Chaque mois, 30millionsdamis.fr donne la parole à une personnalité investie dans la protection des animaux et de la nature. Le journaliste Michel Turin, auteur de l’ouvrage « Halal à tous les étals », revient sur les conditions d’abattage des animaux en France et dénonce un scandale économique et sociétal.

Fondation 30 Millions d’Amis : Vous êtes journaliste économique. Pourquoi un ouvrage sur les abattoirs français et la souffrance animale ?
Michel Turin : Je compte parmi mes amis un inspecteur vétérinaire, un fonctionnaire qui travaille dans une préfecture. Son travail est de contrôler les abattoirs mais aussi de vérifier que des animaux ne sont pas abattus clandestinement lors de certaines fêtes religieuses. En discutant avec lui, j’ai découvert un véritable sujet de société dont j’ignorais tout. C’était en 2006. J’ai décidé de mener mon enquête, à la fois pour mieux connaître ce qui est en réalité un véritable business, mais aussi ses conséquences, comme la souffrance des animaux.

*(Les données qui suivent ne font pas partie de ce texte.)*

(* ===== verification/QueueRep.v ===== *)
(** What the heap of queue words holds: the representation of a list by a head
    and the entries of its elements, common to the four families of macros,
    with the lemmas that execute the loads and stores against it. *)
From S2P Require Import Prelude QueueCode.

(** Which structures of a family have a second word: heads ([stqh_last],
    [tqh_last]) and entries ([le_prev], [tqe_prev]). *)
Record layout := Layout { head_adr : bool; elm_adr : bool }.
Definition SLIST_layout : layout := Layout false false.
Definition STAILQ_layout : layout := Layout true false.
Definition LIST_layout : layout := Layout false true.
Definition TAILQ_layout : layout := Layout true true.

(** The slot the last element's successor is stored in. *)
Definition last_slot (s : slot) (l : list loc) : slot := foldl (λ _ x, NextOf x) s l.
Arguments last_slot : simpl never.

(** The elements [l] are linked one after the other from slot [s], backwards
    as well when the entries have a second word. *)
Fixpoint seg (bk : bool) (P : gmap slot ptr) (A : gmap slot (option slot))
    (s : slot) (l : list loc) : Prop :=
  match l with
  | [] => True
  | x :: l =>
      P !! s = Some (Some x) ∧
      (bk = true → A !! NextOf x = Some (Some s)) ∧
      seg bk P A (NextOf x) l
  end.

(** The queue of head [h] holds exactly [l]. *)
Definition queue (lay : layout) (st : q_state) (h : loc) (l : list loc) : Prop :=
  seg (elm_adr lay) (q_ptr st) (q_adr st) (FirstOf h) l ∧
  q_ptr st !! last_slot (FirstOf h) l = Some None ∧
  (head_adr lay = true →
   q_adr st !! FirstOf h = Some (Some (last_slot (FirstOf h) l))).

(** The words of the structures at [s] exist. *)
Definition has_words (b : bool) (st : q_state) (s : slot) : Prop :=
  is_Some (q_ptr st !! s) ∧ (b = true → is_Some (q_adr st !! s)).

Section segments.
Context (bk : bool).
Implicit Types P : gmap slot ptr.
Implicit Types A : gmap slot (option slot).

Lemma last_slot_app s l1 l2 : last_slot s (l1 ++ l2) = last_slot (last_slot s l1) l2.
Proof. apply foldl_app. Qed.
Lemma last_slot_nil s : last_slot s [] = s.
Proof. done. Qed.
Lemma last_slot_cons s x l : last_slot s (x :: l) = last_slot (NextOf x) l.
Proof. done. Qed.

Lemma last_slot_cases s l :
  (l = [] ∧ last_slot s l = s) ∨ ∃ y, y ∈ l ∧ last_slot s l = NextOf y.
Proof.
  induction l as [|y l _] using rev_ind; [by left|right].
  exists y. rewrite last_slot_app. split; [set_solver|done].
Qed.

Lemma last_slot_ne s e l : s ≠ NextOf e → e ∉ l → last_slot s l ≠ NextOf e.
Proof.
  intros ??. destruct (last_slot_cases s l) as [[_ ->]|(y & Hy & ->)]; [done|].
  intros [= ->]. done.
Qed.
Lemma last_slot_ne_head e h l : last_slot (NextOf e) l ≠ FirstOf h.
Proof. destruct (last_slot_cases (NextOf e) l) as [[_ ->]|(y & Hy & ->)]; done. Qed.
Lemma last_slot_ne_heads h1 h2 l : h1 ≠ h2 → last_slot (FirstOf h1) l ≠ FirstOf h2.
Proof.
  intros. destruct (last_slot_cases (FirstOf h1) l) as [[_ ->]|(y & Hy & ->)]; [|done].
  by intros [= ?].
Qed.

Lemma last_slot_disjoint h y l1 l2 :
  y ∉ l1 → (∀ x, x ∈ l1 → x ∉ l2) → last_slot (FirstOf h) l1 ≠ last_slot (NextOf y) l2.
Proof.
  intros Hy Hd. destruct (last_slot_cases (FirstOf h) l1) as [[_ ->]|(z & Hz & ->)].
  { apply not_eq_sym, last_slot_ne_head. }
  destruct (last_slot_cases (NextOf y) l2) as [[_ ->]|(w & Hw & ->)].
  - by intros [= ->].
  - intros [= ->]. by eapply Hd.
Qed.

Lemma seg_app P A s l1 l2 :
  seg bk P A s (l1 ++ l2) ↔ seg bk P A s l1 ∧ seg bk P A (last_slot s l1) l2.
Proof.
  revert s. induction l1 as [|x l1 IH]; intros s; simpl; [tauto|].
  rewrite IH, last_slot_cons. tauto.
Qed.

(** Words a segment does not read may change. *)
Lemma seg_change P P' A A' s l :
  (∀ t, t = s ∨ (∃ y, y ∈ l ∧ t = NextOf y) → t ≠ last_slot s l → P' !! t = P !! t) →
  (∀ y, y ∈ l → A' !! NextOf y = A !! NextOf y) →
  NoDup l → (∀ y, y ∈ l → s ≠ NextOf y) →
  seg bk P A s l → seg bk P' A' s l.
Proof.
  revert s. induction l as [|x l IH]; intros s HP HA Hnd Hs; [done|].
  apply NoDup_cons in Hnd as [Hx Hnd]. intros (H1 & H2 & H3). simpl.
  rewrite last_slot_cons in HP. split_and!.
  - rewrite HP; [done|by left|]. intros Heq.
    destruct (last_slot_cases (NextOf x) l) as [[-> E]|(y & Hy & E)].
    + eapply (Hs x); [set_solver|]. by rewrite Heq, E.
    + eapply (Hs y); [set_solver|]. by rewrite Heq, E.
  - rewrite HA by set_solver. done.
  - apply IH; try done.
    + intros t Ht. apply HP. right. destruct Ht as [->|(y & ? & ->)]; set_solver.
    + set_solver.
    + intros y Hy [= ->]. done.
Qed.

Lemma seg_ptr_ne P A s l t v :
  t ≠ s → (∀ y, y ∈ l → t ≠ NextOf y) → seg bk P A s l → seg bk (<[t:=v]> P) A s l.
Proof.
  revert s. induction l as [|x l IH]; intros s Hs Hl; simpl; [done|].
  intros (H1 & H2 & H3). rewrite lookup_insert_ne by done. split_and!; [done..|].
  apply IH; [set_solver..|done].
Qed.
Lemma seg_adr_ne P A s l t v :
  (∀ y, y ∈ l → t ≠ NextOf y) → seg bk P A s l → seg bk P (<[t:=v]> A) s l.
Proof.
  revert s. induction l as [|x l IH]; intros s Hl; simpl; [done|].
  intros (H1 & H2 & H3). rewrite lookup_insert_ne by set_solver. split_and!; [done..|].
  apply IH; [set_solver|done].
Qed.

(** Storing over the last link of a segment leaves the segment. *)
Lemma seg_ptr_last P A h l v :
  NoDup l → seg bk P A (FirstOf h) l →
  seg bk (<[last_slot (FirstOf h) l:=v]> P) A (FirstOf h) l.
Proof.
  intros Hnd. apply seg_change; try done. intros t _ Ht. by rewrite lookup_insert_ne.
Qed.
End segments.

(** * Executing the loads and stores *)

Section words.
Implicit Types st : q_state.

Lemma wp_ld_ptr s st Q v : q_ptr st !! s = Some v → Q v st → wp (ld_ptr s) st Q.
Proof.
  intros. unfold ld_ptr. apply wp_bind, wp_gets. by eapply wp_need.
Qed.
Lemma wp_ld_adr s st Q t : q_adr st !! s = Some (Some t) → Q t st → wp (ld_adr s) st Q.
Proof.
  intros. unfold ld_adr. apply wp_bind, wp_gets, wp_bind.
  eapply wp_need; [done|]. by eapply wp_need.
Qed.
Lemma wp_st_ptr s v st (Q : unit → q_state → Prop) :
  is_Some (q_ptr st !! s) → Q tt (QS (<[s:=v]> (q_ptr st)) (q_adr st)) →
  wp (st_ptr s v) st Q.
Proof.
  intros [w Hw] ?. unfold st_ptr. apply wp_bind, wp_gets, wp_bind.
  eapply wp_need; [done|]. by apply wp_modify.
Qed.
Lemma wp_st_adr s t st (Q : unit → q_state → Prop) :
  is_Some (q_adr st !! s) → Q tt (QS (q_ptr st) (<[s:=Some t]> (q_adr st))) →
  wp (st_adr s t) st Q.
Proof.
  intros [w Hw] ?. unfold st_adr. apply wp_bind, wp_gets, wp_bind.
  eapply wp_need; [done|]. by apply wp_modify.
Qed.
Lemma wp_entry x st Q : Q (NextOf x) st → wp (entry (Some x)) st Q.
Proof. intros. by repeat wp_base. Qed.

Lemma is_Some_insert {A} (m : gmap slot A) s t v :
  is_Some (m !! t) → is_Some (<[s:=v]> m !! t).
Proof.
  destruct (decide (s = t)) as [->|]; [by rewrite lookup_insert_eq|].
  by rewrite lookup_insert_ne.
Qed.
Lemma is_Some_of {A} (m : gmap slot A) s v : m !! s = Some v → is_Some (m !! s).
Proof. eauto. Qed.
End words.

#[export] Hint Resolve is_Some_insert is_Some_of : cmodel.
#[export] Hint Resolve last_slot_ne last_slot_ne_head last_slot_ne_heads : cmodel.

(** Duplicate-free lists cut at an element. *)
Lemma NoDup_cut {A} (l1 l2 : list A) x :
  NoDup (l1 ++ x :: l2) ↔ (x ∉ l1) ∧ (x ∉ l2) ∧ NoDup (l1 ++ l2).
Proof. rewrite <-Permutation_middle, NoDup_cons, not_elem_of_app. tauto. Qed.

(** Absence from a list, from the facts about the lists. *)
Ltac q_notin :=
  first
  [ assumption
  | match goal with
    | H : ∀ x, x ∈ ?l1 → x ∉ ?l2 |- _ ∉ ?l1 => intros ?; solve [eapply H; eassumption]
    | H : ∀ x, x ∈ ?l1 → x ∉ ?l2 |- _ ∉ ?l2 => solve [eapply H; eassumption]
    end ].
(** Disequalities of slots and elements. *)
Ltac q_ne :=
  first
  [ discriminate
  | congruence
  | intros [= ?]; subst; solve [auto | match goal with
      | H : ∀ x, x ∈ _ → x ∉ _ |- False => eapply H; eassumption end]
  | apply last_slot_ne; [solve [discriminate | congruence]|q_notin]
  | apply not_eq_sym, last_slot_ne; [solve [discriminate | congruence]|q_notin]
  | apply last_slot_ne_head
  | apply not_eq_sym, last_slot_ne_head
  | apply last_slot_ne_heads; congruence
  | apply last_slot_disjoint; [q_notin|assumption]
  | apply not_eq_sym, last_slot_ne_heads; congruence ].
(** A lookup in a heap some words of which were stored to. *)
Ltac q_look :=
  simpl;
  repeat first [ rewrite lookup_insert_eq | rewrite lookup_insert_ne by q_ne ];
  first [ reflexivity | eassumption | done ].
Ltac q_alloc := simpl; eauto 20 with cmodel.
Ltac q_step :=
  lazymatch goal with
  | |- wp (bind _ _) _ _ => apply wp_bind
  | |- wp (ret _) _ _ => apply wp_ret
  | |- wp (entry (Some _)) _ _ => apply wp_entry
  | |- wp (ld_ptr _) _ _ => eapply wp_ld_ptr; [q_look|]
  | |- wp (ld_adr _) _ _ => eapply wp_ld_adr; [q_look|]
  | |- wp (st_ptr _ _) _ _ => apply wp_st_ptr; [q_alloc|]
  | |- wp (st_adr _ _) _ _ => apply wp_st_adr; [q_alloc|]
  | |- wp (whenM _ _) _ _ => unfold whenM
  | |- wp ?m _ _ =>
      progress unfold TAILQ_NEXT, TAILQ_FIRST, TAILQ_EMPTY, TAILQ_INIT,
        LIST_NEXT, LIST_FIRST, LIST_EMPTY, LIST_INIT,
        STAILQ_NEXT, STAILQ_FIRST, STAILQ_EMPTY, STAILQ_INIT,
        SLIST_NEXT, SLIST_FIRST, SLIST_EMPTY, SLIST_INIT,
        ld_next, st_next, ld_prev, st_prev, ld_first, st_first, ld_last, st_last,
        TRASHIT
  end; cbn [q_ptr q_adr non_null is_null negb].

(** * Frames *)

(** The structures an operation on the heads [hs] and the elements [es] may
    store to. *)
Definition touched (hs es : list loc) (s : slot) : Prop :=
  match s with FirstOf h => h ∈ hs | NextOf e => e ∈ es end.
(** The others are unchanged, and none is freed. *)
Definition frame (hs es : list loc) (st st' : q_state) : Prop :=
  (∀ s, ¬ touched hs es s → q_ptr st' !! s = q_ptr st !! s ∧ q_adr st' !! s = q_adr st !! s) ∧
  (∀ b s, has_words b st s → has_words b st' s).

Section frames.
Context (hs es : list loc).
Implicit Types st : q_state.

Lemma frame_refl st : frame hs es st st.
Proof. done. Qed.
Lemma frame_ptr st P A s v :
  frame hs es st (QS P A) → touched hs es s → frame hs es st (QS (<[s:=v]> P) A).
Proof.
  intros [H1 H2] Hs. split; simpl.
  - intros t Ht. rewrite lookup_insert_ne by (intros ->; done). by apply H1.
  - intros b t [??]%H2. split; [by apply is_Some_insert|done].
Qed.
Lemma frame_adr st P A s v :
  frame hs es st (QS P A) → touched hs es s → frame hs es st (QS P (<[s:=v]> A)).
Proof.
  intros [H1 H2] Hs. split; simpl.
  - intros t Ht. rewrite lookup_insert_ne by (intros ->; done). by apply H1.
  - intros b t [? Hb]%H2. split; [done|]. intros E. by apply is_Some_insert, Hb.
Qed.
Lemma touched_last h l : h ∈ hs → l ⊆ es → touched hs es (last_slot (FirstOf h) l).
Proof.
  intros Hh Hl. destruct (last_slot_cases (FirstOf h) l) as [[_ ->]|(y & Hy & ->)]; [done|].
  by apply Hl.
Qed.
Lemma touched_last_next x l : x ∈ es → l ⊆ es → touched hs es (last_slot (NextOf x) l).
Proof.
  intros Hh Hl. destruct (last_slot_cases (NextOf x) l) as [[_ ->]|(y & Hy & ->)]; [done|].
  by apply Hl.
Qed.

(** A queue whose structures are not touched is the queue it was. *)
Lemma queue_frame lay st st' h l :
  frame hs es st st' → h ∉ hs → (∀ x, x ∈ l → x ∉ es) → NoDup l →
  queue lay st h l → queue lay st' h l.
Proof.
  intros [Hf _] Hh Hl Hnd (H1 & H2 & H3).
  assert (∀ y, y ∈ l → ¬ touched hs es (NextOf y)) as Ht by (intros y ?; by apply Hl).
  split_and!.
  - eapply seg_change, H1; [|by intros y Hy; apply Hf, Ht|done|done].
    intros t [->|(y & Hy & ->)] _; apply Hf; [done|by apply Ht].
  - destruct (last_slot_cases (FirstOf h) l) as [[_ E]|(y & Hy & E)]; rewrite E in *.
    + destruct (Hf (FirstOf h)) as [-> _]; [done|done].
    + destruct (Hf (NextOf y)) as [-> _]; [by apply Ht|done].
  - intros E. destruct (Hf (FirstOf h)) as [_ ->]; [done|]. by apply H3.
Qed.
End frames.

(** * Tactics for one macro *)

(** Break the representation of a queue, at the places its list is cut. *)
Ltac q_split :=
  repeat match goal with
  | H : queue _ _ _ _ |- _ => unfold queue in H; simpl in H
  | H : context [last_slot _ (_ ++ _)] |- _ => rewrite last_slot_app in H
  | H : context [last_slot _ (_ :: _)] |- _ => rewrite last_slot_cons in H
  | H : context [last_slot _ []] |- _ => rewrite last_slot_nil in H
  | H : seg _ _ _ _ (_ ++ _) |- _ => apply seg_app in H
  | H : seg _ _ _ _ (_ :: _) |- _ => simpl in H
  | H : has_words _ _ _ |- _ => unfold has_words in H
  | H : _ ∧ _ |- _ => destruct H
  | H : true = true → _ |- _ => specialize (H eq_refl)
  | H : false = true → _ |- _ => clear H
  | H : NoDup (_ ++ _ :: _) |- _ => apply NoDup_cut in H
  | H : NoDup (_ :: _) |- _ => apply NoDup_cons in H
  | H : NoDup (_ ++ []) |- _ => rewrite app_nil_r in H
  | H : NoDup (_ ++ _) |- _ => apply NoDup_app in H
  | H : _ ∉ _ :: _ |- _ => apply not_elem_of_cons in H
  | H : _ ∉ _ ++ _ |- _ => apply not_elem_of_app in H
  end.
(** The segments left between the stores. *)
Ltac q_seg :=
  repeat first
  [ done
  | eassumption
  | apply seg_ptr_last; [done|]
  | apply seg_ptr_ne; [q_ne|intros; q_ne|]
  | apply seg_adr_ne; [intros; q_ne|] ].
Ltac q_touched :=
  clear; first [ apply touched_last; set_solver | apply touched_last_next; set_solver
               | simpl; set_solver ].
Ltac q_frame :=
  repeat first [ apply frame_refl | apply frame_ptr; [|q_touched]
               | apply frame_adr; [|q_touched] ].
Ltac q_queue :=
  unfold queue; cbn [q_ptr q_adr head_adr elm_adr TAILQ_layout LIST_layout STAILQ_layout SLIST_layout];
  rewrite ?seg_app, ?last_slot_app, ?last_slot_cons, ?last_slot_nil;
  cbn [seg]; split_and!;
  first [ exact I | q_look | intros _; q_look | solve [q_seg] ].
Ltac q_run := repeat q_step.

F30MA : Selon de nombreux spécialistes, cette souffrance est accrue lors d’un abattage sans étourdissement préalable (dit aussi rituel). Etes-vous parvenu à la même conclusion ?
M.T. : Oui. Mais je dois reconnaître que je n’ai pas pu visiter un seul abattoir, quelle que soit la forme d’abattage pratiquée dans celui-ci. Ces structures sont très méfiantes ! Je me suis donc appuyé sur les nombreuses vidéos en caméra cachée qui ont été réalisées par des associations de protection animale. S’il est certain que les abattoirs sont loin d’être des paradis, l’abattage sans étourdissement préalable est une souffrance supplémentaire infligée aux animaux. D'ailleurs, les experts qui affirment le contraire sont toujours juges et parties : ils défendent l’abattage sans étourdissement, ce qui soulèvent quelques doutes sur leur objectivité. Aux Pays-Bas, une loi visant à supprimer l’abattage sans étourdissement a finalement abouti - après avoir été retoquée une première fois - à la réalisation d’un « post étourdissement » : si l’animal égorgé est toujours conscient après 40 secondes, il doit être étourdi. C’est pour moi la preuve que l’étourdissement atténue de manière évidente les souffrances de l’animal.

F30MA : Votre ouvrage ne stigmatise pas les communautés qui respectent l’abattage « rituel ». Que cherchez-vous à démontrer dans ce livre ?
M.T. :
Je souhaite que chacun comprenne que, contrairement à ce que croient de nombreuses personnes, les consommateurs qui achètent de la viande issue de l’abattage rituel n’ont rien demandé ! Et que stigmatiser ces communautés est une erreur, voire une faute politique. L’industrie de la viande en France - qui se porte mal, il faut le rappeler - n’a de cesse d’instrumentaliser la religion pour servir ses propres intérêts. Aujourd’hui, les professionnels de la viande se servent de ce produit pour asseoir leur marché et continuer à vendre de la viande. Mais ils ne veulent pas que le consommateur le sache, d’où l’absence d’étiquetage pour ne pas nuire à la vente de viande issue d’animaux qui n’ont pas été étourdis. C’est d’autant plus condamnable que les acteurs économiques sont en train de créer un véritable apartheid alimentaire, à la fois sur le dos des consommateurs, mais aussi au mépris le plus total du bien-être animal.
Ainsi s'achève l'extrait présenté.